A few years ago a psychologist suggested that I might be bipolar and referred me to a psychiatrist but I was in the process of moving across country so I never followed up and have "just dealt with it".
Recently, I went through the worst episode of depression ever. It lasted several months and the thoughts I was having are too scary to even put into words. Because I don't have insurance, it took two months for me to get into a sliding scale clinic to see a shrink. By the time I got in there, I guess I would classify myself as hypomanic or mixed state...still having suicidal thoughts and bouts of crying but extremely hyper, racing thoughts, hadn't slept for days. Based on one meeting, the shrink said it's classic bipolar and prescribed celexa, tegretol, and lamictol. I'm supposed to follow up in 4 weeks.
I started the celexa and tegretol but even the generic form of lamictol is over $300 and I don't have insurance so I've got to go back to the clinic next week to see if I qualify for financial assistance for that.
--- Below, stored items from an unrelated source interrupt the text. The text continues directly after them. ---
(* ===== verification/Facade.v ===== *)
(** * The public runtime handle

    Models [gvthread/src/lib.rs]: the [Runtime] handle over the global
    scheduler of Sched, and the free functions user code calls.  The life of a
    handle is shown to be that of a small abstract automaton, whatever user
    code and workers do to the scheduler in between. *)

From S2P Require Import Prelude CoreTypes Slots Metadata Memory ReadyQueue TimerHeap Config Arch Sched.

Module Runtime.
Import Scheduler.
Section Runtime.
Context {space : Type} `{VirtualMemory space}.
Local Abbreviation sys := (@sys space).

Record t : Type := mk { started : bool }.

(** [init_global_scheduler(..).expect(..)] *)
Definition new (g : sys) (c : SchedulerConfig.t) : outcome (t * sys) :=
  r ← init_global_scheduler g c;
  match r.1 with Ok _ => Ret (mk false, r.2) | Err _ => Panic end.

Definition start (rt : t) (g : sys) : outcome (SchedResult () * t * sys) :=
  if started rt then Ret (Err SchedError.AlreadyInitialized, mk true, g)
  else r ← start_global_scheduler g; Ret (r.1, mk true, r.2).

Definition shutdown (rt : t) (g : sys) : t * sys :=
  (mk false, if started rt then shutdown_global_scheduler g else g).

(** [f] is the caller's closure, a function of the state it runs in. *)
Definition block_on {T} (rt : t) (g : sys) (f : sys → outcome (T * sys)) : outcome (T * t * sys) :=
  r ← start rt g;
  let '(_, rt1, g1) := r in
  x ← f g1;
  let '(rt2, g2) := shutdown rt1 x.2 in
  Ret (x.1, rt2, g2).

Definition drop (rt : t) (g : sys) : sys := (shutdown rt g).2.

Definition spawn_with_priority (g : sys) (l : Tls.t) (entry tramp closure : Z) (p : Priority.t) : outcome (Z * sys) :=
  spawn_global g l p entry tramp closure.
Definition spawn (g : sys) (l : Tls.t) (entry tramp closure : Z) : outcome (Z * sys) :=
  spawn_global g l Priority.Normal entry tramp closure.
Definition yield_now (g : sys) (l : Tls.t) (worker_id now_ns : Z) : outcome (option sys) :=
  Scheduler.yield_now g l worker_id now_ns.
Definition current_id (l : Tls.t) : Z := Tls.current_gvthread_id l.
Definition is_in_gvthread (l : Tls.t) : bool := Tls.is_in_gvthread l.
(** The macro [safepoint!]: its body is empty in and outside of a GVThread. *)
Definition safepoint (g : sys) (l : Tls.t) : sys := if is_in_gvthread l then g else g.

(** ** The automaton *)

(** Whether workers run and whether they can ever run (again); the flag of
    [Down] says that the handle counts as started. *)
Inductive phase := Fresh | Up | Down (b : bool).

Definition a_start (ph : phase) : SchedResult () * phase :=
  match ph with
  | Fresh => (Ok (), Up)
  | Up => (Err SchedError.AlreadyInitialized, Up)
  | Down false => (Err (SchedError.from_memory SchedError.MemAlreadyInitialized), Down true)
  | Down true => (Err SchedError.AlreadyInitialized, Down true)
  end.
Definition a_shutdown (ph : phase) : phase :=
  match ph with Fresh => Fresh | Up | Down _ => Down false end.

(** What user code, workers and timer may do between the calls of a handle. *)
Record undisturbed (g g' : sys) : Prop := {
  u_sched : ∀ s, SCHEDULER g = Some s → ∃ s', SCHEDULER g' = Some s' ∧ running s' = running s ∧ config s' = config s;
  u_running : SCHEDULER_RUNNING g' = SCHEDULER_RUNNING g;
  u_region : MEMORY_REGION g' = MEMORY_REGION g;
  u_vm : MemoryRegion.initialized (MEMORY_REGION g) = false → vm g' = vm g;
  u_workers : length (WORKER_STATES g') = length (WORKER_STATES g)
}.

Inductive event := Started (r : SchedResult ()) | Stopped | Work.

(** The calls on a handle, and the rest of the process. *)
Inductive step : event → t * sys → t * sys → Prop :=
| step_start rt g r rt' g' : start rt g = Ret (r, rt', g') → step (Started r) (rt, g) (rt', g')
| step_shutdown rt g : step Stopped (rt, g) (shutdown rt g)
| step_work rt g g' : undisturbed g g' → step Work (rt, g) (rt, g').

Definition a_step (e : event) (ph ph' : phase) : Prop :=
  match e with
  | Started r => a_start ph = (r, ph')
  | Stopped => a_shutdown ph = ph'
  | Work => ph = ph'
  end.

Section Simulation.
Context (c : SchedulerConfig.t).

(** The state of a process with one handle for configuration [c]. *)
Definition sim (ph : phase) (x : t * sys) : Prop :=
  let '(rt, g) := x in
  ∃ s, SCHEDULER g = Some s ∧ config s = c ∧ length (WORKER_STATES g) = 64%nat ∧
    match ph with
    | Fresh => started rt = false ∧ running s = false ∧ SCHEDULER_RUNNING g = false ∧
        MemoryRegion.initialized (MEMORY_REGION g) = false ∧
        ∃ region sp, MemoryRegion.init (MEMORY_REGION g) (vm g) (SchedulerConfig.max_gvthreads c) = (Ok (), region, sp)
    | Up => started rt = true ∧ running s = true ∧ SCHEDULER_RUNNING g = true ∧
        MemoryRegion.initialized (MEMORY_REGION g) = true
    | Down b => started rt = b ∧ running s = b ∧ SCHEDULER_RUNNING g = false ∧
        MemoryRegion.initialized (MEMORY_REGION g) = true
    end.

Hypothesis (Hn : 0 ≤ SchedulerConfig.num_workers c ≤ 64).

Lemma init_initializes r s n u region sp : MemoryRegion.init r s n = (Ok u, region, sp) → MemoryRegion.initialized region = true.
Proof. unfold MemoryRegion.init. intros Hi. repeat case_match; simplify_eq; done. Qed.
I know I've only been on the celexa and tegretol for a few days so I don't expect to see any results but I feel HORRIBLE!! I have a "hangover headache", I've got cotton-mouth, I'm nauseous, I can barely stay awake, I feel like my heart is pounding (not racing...just beating really hard...I can feel it in my chest and neck and head). Mentally, I feel like I'm stoned...like my brain is in a fog. The racing thoughts are slowing down a bit but everything's slowing down. That's a good way to describe it..I feel like my brain is in slow motion. I can't live like this.
I've looked up the meds and these side effects seem to apply to all three. Will this taper off as my body gets used to the meds or is this what the rest of my life will be like? Because honestly, I think this is worse than anything the mania or depression ever did. I'm a single mother with two small children. I had to call my parents today and BEG them to watch my boys for tonight. The whole drive to their house, I was scared to death I was going to get pulled over because I really felt stoned. How long do I wait before I say this just won't work for me and stop taking them? I mean, I want to give it a chance but I have to know that my children are safe and that I can function enough to work and right now, I'm not confident in either of those things.
I hate taking medication for anything so maybe I'm not quite as open-minded about the meds as I'd like to think. Still, is it possible for someone with bipolar to live a "normal" life or will it always be a choice between the illness or the "fog"?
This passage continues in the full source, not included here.